Counsel for the debtor also requested that the court approve the motion to compromise. He indicated that the debtor believed he had some defenses to the trustee’s action, which could have resulted in a successful outcome at trial. He further stated that the amounts in dispute, upon which the trustee’s action was based, were less than the $36,000.00 to be paid by the debtor under the terms of the compromise. In addition, counsel for the debtor argued that a large amount of the debtor’s unsecured debt was dependent upon the unsecured creditors successfully pursuing a *305 piercing of the corporate veil, as the debts arose from the debtor’s corporation. Counsel explained that the debtor has a strong incentive to make all the payments, as his discharge will be automatically denied if he is more than 20 days late with any payment required.

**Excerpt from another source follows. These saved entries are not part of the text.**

(** X10.  On an input whose entries are all positive (nothing to impute)
    and an indicator, both of the shapes the model is built for, with an
    imputation network that returns tensors of the input's shape, the merge
    rule discards every imputed value: all [t] rounds see the same residual
    input, and [forward] returns [t] copies of the first round's output and
    latent. *)
Theorem fully_observed_rounds_repeat
    (Gen : Type)
    (Sequential_init : nat -> Gen -> (tensor real -> tensor real) * Gen)
    (inp exp_batch_input : tensor real) (w : world real Gen) :
  let b := F_linear real (batch_effect_layer (self w)) exp_batch_input in
  let f := fst (Sequential_init (input_dim (self w)) (rng w)) in
  shapes_fit (self w) inp exp_batch_input ->
  layers_keep_shape Sequential_init (self w) inp ->
  Forall (Forall (fun v => 0 < v)) inp ->
  (forall o, same_shape inp (f o)) ->
  fst (forward Sequential_init inp exp_batch_input w)
  = Ok (repeat (round_output (base (self w)) (residual0 inp b))
               (Z.to_nat (t (self w))),
        repeat (round_latent (base (self w)) (residual0 inp b))
               (Z.to_nat (t (self w))),
        b).
Proof.
  intros b f _ _ Hobs Hshape.
  destruct (after_rounds_lists Sequential_init inp exp_batch_input w)
    as [Ho Hl].
  rewrite forward_spec. cbn [fst]. rewrite Ho, Hl.
  fold b. fold f.
  unfold rounds_outputs, rounds_latents.
  destruct (Z.to_nat (t (self w))) as [|k]; [reflexivity|].
  rewrite later_outputs_fully_observed, later_latents_fully_observed
    by assumption.
  reflexivity.
Qed.

Close Scope R_scope.

Lemma fresh_model_first_round_witness :
  exists rest lats b,
    fst (forward constant_init [[5%R; 0%R]] [[1%R]] (real_world 2))
    = Ok (round_output real_identity_layers [[5%R; 0%R]] :: rest, lats, b).
Proof.
  apply (fresh_model_first_round unit constant_init real_input
           real_identity_layers real_batch 2 tt 0%nat []
           [[5%R; 0%R]] [[1%R]]).
  - lia.
  - apply (real_shapes_fit 2).
  - apply real_layers_keep_shape; [reflexivity|].
    apply same_shape_one_cell_two_genes.
  - apply Forall_cons; [|apply Forall_nil].
    apply Forall_cons; [lra|].
    apply Forall_cons; [lra | apply Forall_nil].
Defined.

Lemma fully_observed_rounds_repeat_witness :
  fst (forward constant_init real_input real_batch (real_world 3))
  = Ok (repeat (round_output real_identity_layers
                  (residual0 real_input
                     (F_linear real
                        (batch_effect_layer (self (real_world 3)))
                        real_batch)))
               3,
        repeat (round_latent real_identity_layers
                  (residual0 real_input
                     (F_linear real
                        (batch_effect_layer (self (real_world 3)))
                        real_batch)))
               3,
        F_linear real (batch_effect_layer (self (real_world 3))) real_batch).
Proof.
  apply (fully_observed_rounds_repeat unit constant_init
           real_input real_batch (real_world 3)).
  - apply (real_shapes_fit 3).
  - apply real_layers_keep_shape; [reflexivity|].
    apply same_shape_one_cell_two_genes.
  - apply Forall_cons; [|apply Forall_nil].
    apply Forall_cons; [lra|].
    apply Forall_cons; [lra | apply Forall_nil].
  - intros o. apply Forall2_cons; [reflexivity | apply Forall2_nil].
Defined.

(** ** The batch indicator: labels 1..k, labels out of range *)

Lemma every_label_occurs (labels : list Z) (k : nat) :
  length (nodup Z.eq_dec labels) = k ->
  (forall label, In label labels -> (1 <= label <= Z.of_nat k)%Z) ->
  forall j, (j < k)%nat -> In (Z.of_nat j + 1)%Z labels.
Proof.
  intros Hlen Hrange j Hj.
  apply (nodup_In Z.eq_dec).
  apply (NoDup_length_incl (l := nodup Z.eq_dec labels)
           (l' := map (fun i => Z.of_nat i + 1)%Z (seq 0 k))).
  - apply NoDup_nodup.
  - rewrite length_map, length_seq, Hlen. lia.
  - intros label Hin.
    apply nodup_In in Hin. apply Hrange in Hin.
    apply in_map_iff. exists (Z.to_nat (label - 1)).
    split; [lia|]. apply in_seq. lia.
  - apply in_map_iff. exists j. split; [reflexivity|].
    apply in_seq. lia.
Qed.
Lemma view_obj_dispatch_witness :
  _view_obj (A:=unit) ex_ctx_all (RefObj tt) ex_db_inherit = Ok (inr tt) ∧
  _view_obj (A:=unit) ex_ctx_all (RefId 11) ex_db_inherit = Ok (inl [11]) ∧
  _view_obj (A:=unit) ex_ctx_all (RefKey "website.patch") ex_db_inherit
    = Ok (inl [12]) ∧
  _view_obj (A:=unit) ex_ctx_all (RefKey "website.none") ex_db_inherit
    = Err NotFound.
Proof.
  destruct (view_obj_dispatch (A:=unit) ex_ctx_all ex_db_inherit ex_db_inherit_wf)
    as (Hobj & Hid & Hkey).
  { intros i v w' H Hw. apply elem_of_list_to_map_2 in H.
    repeat (apply elem_of_cons in H as [H|H];
            [injection H as -> ->; simpl in Hw;
             first [discriminate Hw | injection Hw as <-; lia]|]).
    by apply elem_of_nil in H. }
  split; [apply Hobj|]. split; [apply Hid|]. split.
  - destruct (Hkey "website.patch") as (_ & Hfound & _).
    destruct Hfound as (r & E & Hr & Hw); [vm_compute; discriminate|].
    destruct (Hw 1 (or_introl eq_refl)) as [Hspec _].
    assert (Hl : search_views ex_ctx_all (_view_obj_domain ex_ctx_all "website.patch").1
                   (_view_obj_domain ex_ctx_all "website.patch").2 ex_db_inherit
                 = [ex_view 12 "website.patch" (Some 1) (Some 10) false;
                    ex_view 11 "website.patch" None (Some 10) true])
      by (vm_compute; reflexivity).
    rewrite Hl in Hr, Hspec.
    assert (Hr1 : v_website_id r = Some 1).
    { apply (Hspec (ex_view 12 "website.patch" (Some 1) (Some 10) false));
        [left|reflexivity]. }
    rewrite E.
    repeat (apply elem_of_cons in Hr as [->|Hr];
            [first [reflexivity | discriminate Hr1]|]).
    by apply elem_of_nil in Hr.
  - destruct (Hkey "website.none") as (_ & _ & Hnone).
    rewrite Hnone; vm_compute; reflexivity.
Defined.

(** X8: A key that [_view_obj] finds resolves to exactly one record,
    however many stored views share the key: a stored view with that key
    that passes the search and is at least as suitable as every view
    found.  Under a website context, when a view of the key specific to
    the current website is found, the record returned is specific to that
    website. *)
Theorem view_obj_key_resolves_to_one {A : Type}
    (ctx : context) (key : string) (st : db) :
  wf_views st →
  (∀ i v w', views st !! i = Some v → v_website_id v = Some w' → 0 < w') →
  let found := search_views ctx (_view_obj_domain ctx key).1
                            (_view_obj_domain ctx key).2 st in
  found ≠ [] →
  ∃ r, _view_obj (A:=A) ctx (RefKey key) st = Ok (inl [v_id r]) ∧
       views st !! v_id r = Some r ∧ v_key r = key ∧ visible ctx r ∧
       (∀ v, v ∈ found →
          suit_leb (_sort_suitability_key ctx r) (_sort_suitability_key ctx v) = true) ∧
       (∀ w s, ctx_website_id ctx = Some w → s ∈ found →
               v_website_id s = Some w → v_website_id r = Some w).
Proof.
  intros Hwf Hpos found Hne.
  assert (Hfound : ∀ v, v ∈ found → views st !! v_id v = Some v ∧
                        visible ctx v ∧ _view_obj_match ctx key v).
  { intros v Hv. split; [by eapply search_views_stored|].
    apply elem_of_search_views in Hv as [_ Hv].
    by apply view_obj_domain_eval in Hv. }
  destruct (view_obj_key_found (A:=A) ctx key st Hwf Hne) as (r & E & Hr & Hmin).
  destruct (Hfound r Hr) as (Hst & Hvis & [Hk _]).
  exists r. split; [done|]. split; [done|]. split; [done|]. split; [done|].
  split; [done|].
  intros w s Hw Hs Hsw.
  {
    assert (0 < w) as Hw0.
    { destruct (Hfound s Hs) as (Hs' & _). eauto. }
    apply website_id_or_0_Some; [lia|].
    assert (context_website_id ctx = w) as Hcw
      by (unfold context_website_id; by rewrite Hw).
    rewrite <- Hcw.
    apply (suitability_winner ctx r s).
    + intros w' Hw'. exact (Hpos _ _ _ Hst Hw').
    + by apply Hmin.
    + unfold website_id_or_0. by rewrite Hsw. }
Qed.

(** X9: Under a website context [get_view_id] prefers a website-specific
    view to a generic one: when a view of the key without theme and
    specific to the current website is stored and passes the search, the
    key resolves to a stored view of that key that belongs to a website,
    never to a generic view; and when the view it resolves to has no
    theme either, that view is specific to the current website. *)
Theorem get_view_id_prefers_website_view
    (ctx : context) (w : Z) (key : string) (themes : list Z) (st : db) (s : view) :
  wf_views st →
  ctx_website_id ctx = Some w → w ≠ 0 →
  website_theme_ids st (Some w) = Ok themes →
  (∃ i, views st !! i = Some s) → visible ctx s →
  v_key s = key → v_theme_id s = None → v_website_id s = Some w →
  ∃ r, get_view_id ctx (RefKey key) st = Ok (v_id r) ∧
       views st !! v_id r = Some r ∧ v_key r = key ∧ visible ctx r ∧
       is_Some (v_website_id r) ∧
       (v_theme_id r = None → v_website_id r = Some w).
Proof.
  intros Hwf Hw Hw0 Hth Hs Hvis Hk Ht Hsw.
  rewrite (get_view_id_key ctx w key themes st Hw Hth).
  assert (Hrof : ref_or_false (Some w) = Some w).
  { unfold ref_or_false, truthy. by assert ((w =? 0) = false) as -> by lia. }
  assert (s ∈ search_views ctx (get_view_id_domain themes (Some w) key)
                OrderWebsite st) as Hin.
  { apply elem_of_search_views. split; [done|].
    apply get_view_id_domain_eval. split; [done|]. split; [done|].
    right. split; [done|]. right. by rewrite Hrof. }
  pose proof Hin as Hin0. rewrite search_views_perm in Hin0.
  destruct (search_views _ _ _ _) as [|r rest] eqn:E.
  { by apply elem_of_nil in Hin. }
  exists r. split; [done|].
  assert (r ∈ search_views ctx (get_view_id_domain themes (Some w) key)
                OrderWebsite st) as Hr by (rewrite E; left).
  split; [by eapply search_views_stored|].
  apply elem_of_search_views in Hr as [_ Hr].
  apply get_view_id_domain_eval in Hr as [Hrv [Hrk Hrm]].
  split; [done|]. split; [done|].
  unfold search_views, order_views in E.
  eapply sorted_by_head in E as [_ Hmin];
    [|exact pair_leb_total|exact pair_leb_trans].
  assert (is_Some (v_website_id r)) as Hsome.
  { specialize (Hmin s Hin0).
    unfold website_order_key, pair_leb in Hmin. rewrite Hsw in Hmin.
    destruct (v_website_id r); [eauto|]. simpl in Hmin. lia. }
  split; [done|]. intros Hrt.
  destruct Hrm as [(t & Et & _)|[_ [Hn|Hn]]].
  - congruence.
  - rewrite Hn in Hsome. by destruct Hsome.
  - by rewrite Hn, Hrof.
Qed.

Mr. James Hartman, a creditor listed in the debtor’s Schedule F, indicated that he and the debtor entered into a contract in December 2005 for the installation of an above-ground pool at Mr. Hartman’s residence. The contract required payment by Mr. Hartman of $4,999.00, with a down-payment of $3,000.00. Mr. Hartman mailed a money order in the amount of $3,000.00 to the debtor, which was cashed three days after receipt. However, the debtor never returned to install Mr. Hartman’s pool. Mr. Hartman contacted the debtor on numerous occasions, but the debtor did not respond. Mr. Hartman indicated that the debtor was scheduled to appear in Chowan County Superior Court on June 9, 2008 on criminal charges related to this incident. 2

In response to Mr. Hartman’s arguments, counsel for the debtor indicated that nothing would prohibit the various creditors from pursuing criminal actions against the debtor, although it was his belief that the debtor’s actions were not fraudulent, as he was unable to complete the projects or refund the money of the creditors because of the garnishment by the North Carolina Department of Revenue.

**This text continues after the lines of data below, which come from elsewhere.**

(** * StitchDB: the transaction engine ([tx.go])

    A shallow embedding of the [Tx] type of StitchDB and of its methods
    ([RollbackTx], [CommitTx], [lock], [unlock], [Get], [Set], [Delete],
    [CreateIndex], [DropIndex], [Indexes]), followed by the properties of
    the transaction protocol that the specification states.

    Naming.  A Go method [(t *Tx) M] is the Rocq function [Tx_M]; a method
    [(b *Bucket) m] is [Bucket_m].  The receiver prefix is needed because
    [Set] is a sort of Rocq and [insert], [delete] are operations of the
    map library.  Go maps are [gmap]s; a Go map whose values are pointers
    that may be [nil] is a [gmap] into [option]. *)

From Stdlib Require Import ZArith.
From stdpp Require Import gmap strings list fin_maps sorting.

Open Scope string_scope.

(** ** Data model *)

(** An entry: [k] is the field the transaction code reads ([e.k],
    [Entry{k: key}]); the remaining fields follow the data model of the
    specification (value, optional expiration, validity flag). *)
Record Entry : Type := mkEntry {
  k : string;
  v : string;
  expiresAt : option Z;
  valid : bool
}.

#[global] Instance Entry_eq_dec : EqDecision Entry.
Proof. solve_decision. Defined.

(** [&Entry{k: key}]: every field but the key has its zero value. *)
Definition Entry_of_key (key : string) : Entry :=
  {| k := key; v := ""; expiresAt := None; valid := false |}.

(** Modelled from the spec: the ordered tree [ind.t] of a secondary index
    is declared outside [tx.go].  The transaction code only calls
    [ReplaceOrInsert] and [Delete] on it; the tree is kept as the finite map
    from the key of an entry to the entry the index holds for it. *)
Record Index : Type := mkIndex {
  pattern : string;
  t : gmap string Entry
}.

#[global] Instance Index_eq_dec : EqDecision Index.
Proof. solve_decision. Defined.

Definition Tree_ReplaceOrInsert (e : Entry) (ind : Index) : Index :=
  {| pattern := pattern ind; t := <[k e := e]> (t ind) |}.

Definition Tree_Delete (e : Entry) (ind : Index) : Index :=
  {| pattern := pattern ind; t := delete (k e) (t ind) |}.

(** Modelled from the spec: [sync.RWMutex] as the number of shared holders
    and the exclusive-holder flag.  Acquiring yields [None] when the caller
    would have to wait; releasing a lock that is not held is a fatal error
    of the Go runtime, [None] as well. *)
Record RWMutex : Type := mkRWMutex {
  readers : nat;
  writer : bool
}.

#[global] Instance RWMutex_eq_dec : EqDecision RWMutex.
Proof. solve_decision. Defined.

Definition RLock (l : RWMutex) : option RWMutex :=
  if writer l then None else Some {| readers := S (readers l); writer := false |}.
(** The course of Del and Modify after the deferred call is registered:
    the same statements in both, up to the expected response tag. *)
Definition await (expected : Z) (msgCtx : messageContext PacketResponse)
    : M Outcome :=
  bind (emit (EvDebugPrintf "%d: waiting for response" [ArgInt (id msgCtx)]))
    (fun _ =>
     match responses msgCtx with
     | ChanNever => ret Blocked
     | ChanClosed =>
       ret (Returned (Some (NewError ErrorNetwork
                              (errors_New "ldap: response channel closed"))))
     | ChanValue packetResponse =>
       let (packet, err) := ReadPacket packetResponse in
       bind (emit (EvDebugPrintf "%d: got response %p"
                     [ArgInt (id msgCtx); ArgPacket packet]))
         (fun _ =>
          match err with
          | Some err => ret (Returned (Some err))
          | None =>
            bind l_Debug (fun debug =>
            bind (if debug then
                    let (packet, err) := addLDAPDescriptions packet in
                    match err with
                    | Some err => ret (inl err)
                    | None =>
                      bind (emit (EvPrintPacket packet)) (fun _ => ret (inr packet))
                    end
                  else ret (inr packet))
              (fun described =>
               match described with
               | inl err => ret (Returned (Some err))
               | inr None => ret (Panicked NilPointerDereference)
               | inr (Some packet) =>
                 match Children packet !! 1%nat with
                 | None =>
                   ret (Panicked (IndexOutOfRange 1 (length (Children packet))))
                 | Some child =>
                   bind (if Tag child =? expected then
                           let (resultCode, resultDescription) :=
                             getLDAPResultCode packet in
                           if negb (resultCode =? 0) then
                             ret (Some (NewError resultCode
                                          (errors_New resultDescription)))
                           else ret None
                         else
                           bind (emit (EvLogPrintf "Unexpected Response: %d"
                                         [ArgInt (Tag child)]))
                             (fun _ => ret None))
                     (fun result =>
                      match result with
                      | Some err => ret (Returned (Some err))
                      | None =>
                        bind (emit (EvDebugPrintf "%d: returning"
                                      [ArgInt (id msgCtx)]))
                          (fun _ => ret (Returned None))
                      end)
                 end
               end))
          end)
     end).
(** * n01d-media: the job execution engine, embedded and checked

  A shallow embedding of the two places of the suite that drive an external
  [ffmpeg] process:

  - [modules/encoder.py], class [MediaEncoder]: the command builder
    [_build_ffmpeg_command], the batch worker [_encode_files] with the
    callbacks it schedules on the interface thread, and [cancel_encode];
  - [modules/screen_recorder.py], class [ScreenRecorder]: the capture
    command builder, [_toggle_pause], [_stop_recording] and
    [_refresh_recordings_list].

  Python strings are [string] (a sequence of bytes, UTF-8 for the few
  non-ASCII labels), a [dict] read with [.get] is a [gmap], a list indexed
  by position is read with [!!], an exception is the [Raise] branch of
  [Result], and the state of an object is a record passed explicitly. *)

From Stdlib Require Import ZArith QArith Ascii String List DecimalString DecimalPos.
From stdpp Require Import base option list sorting strings gmap.

Local Open Scope string_scope.
Local Open Scope list_scope.

(** ** Python values and exceptions *)

Module Py.

(** The exceptions the modelled code can raise. *)
Inductive Exn :=
| IndexError
| AttributeError (msg : string)
| StopIteration
| ValueError (msg : string)
| OSError (msg : string)
| BrokenPipeError
| TimeoutExpired.

Inductive Result (A : Type) :=
| Ok (a : A)
| Raise (e : Exn).
Arguments Ok {A} a.
Arguments Raise {A} e.

#[export] Instance Result_ret : MRet Result := fun _ a => Ok a.
#[export] Instance Result_bind : MBind Result := fun _ _ f r =>
  match r with
  | Ok a => f a
  | Raise e => Raise e
  end.

Definition is_ok {A} (r : Result A) : bool :=
  match r with Ok _ => true | Raise _ => false end.

(** [sub in s] on strings. *)
Fixpoint contains (sub s : string) : bool :=
  String.prefix sub s ||
  match s with
  | EmptyString => false
  | String _ s' => contains sub s'
  end.

(** [s.endswith(suf)]. *)
Definition endswith (s suf : string) : bool :=
  let n := String.length s in
  let k := String.length suf in
  (k <=? n)%nat && String.eqb (String.substring (n - k) k s) suf.

(** ASCII white space as [str.isspace] sees it: tab to carriage return,
    the four separators 0x1c to 0x1f, and the space. *)
Definition isspace (c : ascii) : bool :=
  let n := nat_of_ascii c in
  ((9 <=? n) && (n <=? 13) || (28 <=? n) && (n <=? 32))%nat.

(** [s.split()]: the maximal runs of characters that are not white space.
    [cur] holds the run being read, reversed. *)
Fixpoint split_ws_aux (s : string) (cur : option string) : list string :=
  match s with
  | EmptyString =>
      match cur with
      | Some w => [String.rev w]
      | None => []
      end
  | String c s' =>
      if isspace c then
        match cur with
        | Some w => String.rev w :: split_ws_aux s' None
        | None => split_ws_aux s' None
        end
      else
        split_ws_aux s' (Some (String c (default EmptyString cur)))
  end.

Definition split_ws (s : string) : list string := split_ws_aux s None.

(** [s.split(sep)] for a one-character separator: empty fields are kept. *)
Fixpoint split_on (sep : ascii) (s : string) : list string :=
  match s with
  | EmptyString => [EmptyString]
  | String c s' =>
      if Ascii.eqb c sep then EmptyString :: split_on sep s'
      else
        match split_on sep s' with
        | w :: ws => String c w :: ws
        | [] => [String c EmptyString]
        end
  end.

(** [sep.join(l)]. *)
Fixpoint join (sep : string) (l : list string) : string :=
  match l with
  | [] => EmptyString
  | [w] => w
  | w :: ws => w +:+ sep +:+ join sep ws
  end.

(** [s.rfind(c)]: the last position of [c], [None] for Python's -1. *)
Fixpoint rfind (c : ascii) (s : string) : option nat :=
  match s with
  | EmptyString => None
  | String d s' =>
      match rfind c s' with
      | Some i => Some (S i)
      | None => if Ascii.eqb d c then Some 0%nat else None
      end
  end.

(** [str(n)] for an [int]. *)
Definition str_int (n : Z) : string := NilZero.string_of_int (Z.to_int n).

(** [l[i]]: an index out of range raises. *)
Definition getitem {A} (l : list A) (i : nat) : Result A :=
  match l !! i with
  | Some a => Ok a
  | None => Raise IndexError
  end.

End Py.
Export Py.

(** ** [pathlib.PurePosixPath] *)

Module PurePath.

(** A parsed path: the root ("", "/" or "//") and the components that are
    neither empty nor ".". *)
Record Path := mkPath { root : string; tail : list string }.

Definition lstrip_slash_count (s : string) : nat :=
  (fix go (s : string) : nat :=
     match s with
     | String "/" s' => S (go s')
     | _ => 0%nat
     end) s.

Definition splitroot (s : string) : string :=
  match lstrip_slash_count s with
  | 0%nat => ""
  | 2%nat => "//"
  | _ => "/"
  end.

Definition keep_component (x : string) : bool :=
  negb (String.eqb x "") && negb (String.eqb x ".").

(** [Path(s)]. *)
Definition parse (s : string) : Path :=
  {| root := splitroot s;
     tail := List.filter keep_component (split_on "/" s) |}.

(** [str(p)]. *)
Definition str (p : Path) : string :=
  match root p +:+ join "/" (tail p) with
  | EmptyString => "."
  | s => s
  end.

(** [p.name]. *)
Definition name (p : Path) : string := List.last (tail p) "".

(** [p.stem]: the name without its last suffix; a leading or a closing dot
    is not a suffix separator. *)
Definition stem (p : Path) : string :=
  let n := name p in
  match rfind "." n with
  | Some i =>
      if ((0 <? i) && (i <? String.length n - 1))%nat
      then String.substring 0 i n
      else n
  | None => n
  end.

(** [p.parent]. *)
Definition parent (p : Path) : Path :=
  match tail p with
  | [] => p
  | _ => {| root := root p; tail := List.removelast (tail p) |}
  end.

(** [p / key]: an absolute [key] replaces [p]. *)
Definition joinpath (p : Path) (key : string) : Path :=
  match key with
  | String "/" _ => parse key
  | _ => {| root := root p; tail := tail p ++ tail (parse key) |}
  end.

End PurePath.

(** ** [modules/encoder.py]: class [MediaEncoder] *)

Module Encoder.
Import PurePath.

Inductive WidgetState := normal | disabled.

(** A label: its text and the theme colour key it is drawn in. *)
Record Label := mkLabel { text : string; text_color : string }.

(** The fields of a [MediaEncoder] the engine reads or writes.  A combo box
    or an entry is the string its [get()] returns; the preset slider is its
    position (0 to 8 on the widget); the progress bar holds the exact
    fraction where Python holds a float; [current_process] is the process
    identifier of the [Popen] handle. *)
Record MediaEncoder := mkEncoder {
  input_files : list Path;
  output_dir : option Path;
  is_encoding : bool;
  current_process : option nat;
  format_tabs : string;
  format_dropdown : string;
  resolution_dropdown : string;
  video_bitrate : string;
  fps_dropdown : string;
  audio_codec : string;
  audio_bitrate : string;
  sample_rate : string;
  preset_slider : nat;
  progress_bar : Q;
  progress_label : Label;
  start_btn : WidgetState;
  cancel_btn : WidgetState;
  status_bar : option (string * bool)
}.

Definition ext_map : gmap string string :=
  list_to_map
    [ ("MP4 (H.264)", ".mp4"); ("MKV (H.264)", ".mkv"); ("WebM (VP9)", ".webm");
      ("AVI", ".avi"); ("MOV", ".mov"); ("GIF", ".gif");
      ("MP3", ".mp3"); ("AAC (M4A)", ".m4a"); ("FLAC", ".flac");
      ("WAV", ".wav"); ("OGG (Vorbis)", ".ogg"); ("Opus", ".opus");
      ("PNG", ".png"); ("JPEG", ".jpg"); ("WebP", ".webp");
      ("BMP", ".bmp"); ("TIFF", ".tiff") ].

Definition presets : list string :=
  [ "ultrafast"; "superfast"; "veryfast"; "faster"; "fast"; "medium";
    "slow"; "slower"; "veryslow" ].

(** The values the settings panel offers in its drop-downs. *)
Definition resolution_values : list string :=
  [ "Original"; "3840x2160 (4K)"; "1920x1080 (1080p)"; "1280x720 (720p)";
    "854x480 (480p)"; "Custom" ].
Definition fps_values : list string := [ "Original"; "60"; "30"; "24"; "15" ].
Definition audio_codec_values : list string :=
  [ "AAC"; "MP3"; "FLAC"; "Opus"; "Copy" ].
Definition audio_bitrate_values : list string :=
  [ "320k"; "256k"; "192k"; "128k"; "96k" ].
Definition sample_rate_values : list string :=
  [ "Original"; "48000"; "44100"; "22050" ].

The court finds that the parties have proposed a settlement of the adversary proceeding filed by the trustee against the debtor, Randy S. Lanier, in Adversary Proceeding No. 07-00029-8-RDD-AP. The terms of the settlement provide that the debtor pay $36,000.00 to the trustee in quarterly installments of $3,000.00 each beginning on April 15, 2008, and ending on January 15, 2011. Based on the allegations in the complaint, the court finds that there is prima facie evidence that the debt- or’s discharge could be denied pursuant to 11 U.S.C. § 727(a)(3), which provides for a denial of discharge if

the debtor has concealed, destroyed, mutilated, falsified, or failed to keep or preserve any recorded information, including books, documents, records, and papers, from which the debtor’s financial condition or business transactions might be ascertained, unless such act or failure to act was justified under all of the circumstances of the case.

The debtor failed to maintain his personal business records and his corporate business records in such a manner that there was no commingling of assets. In the complaint, the trustee alleges:

5.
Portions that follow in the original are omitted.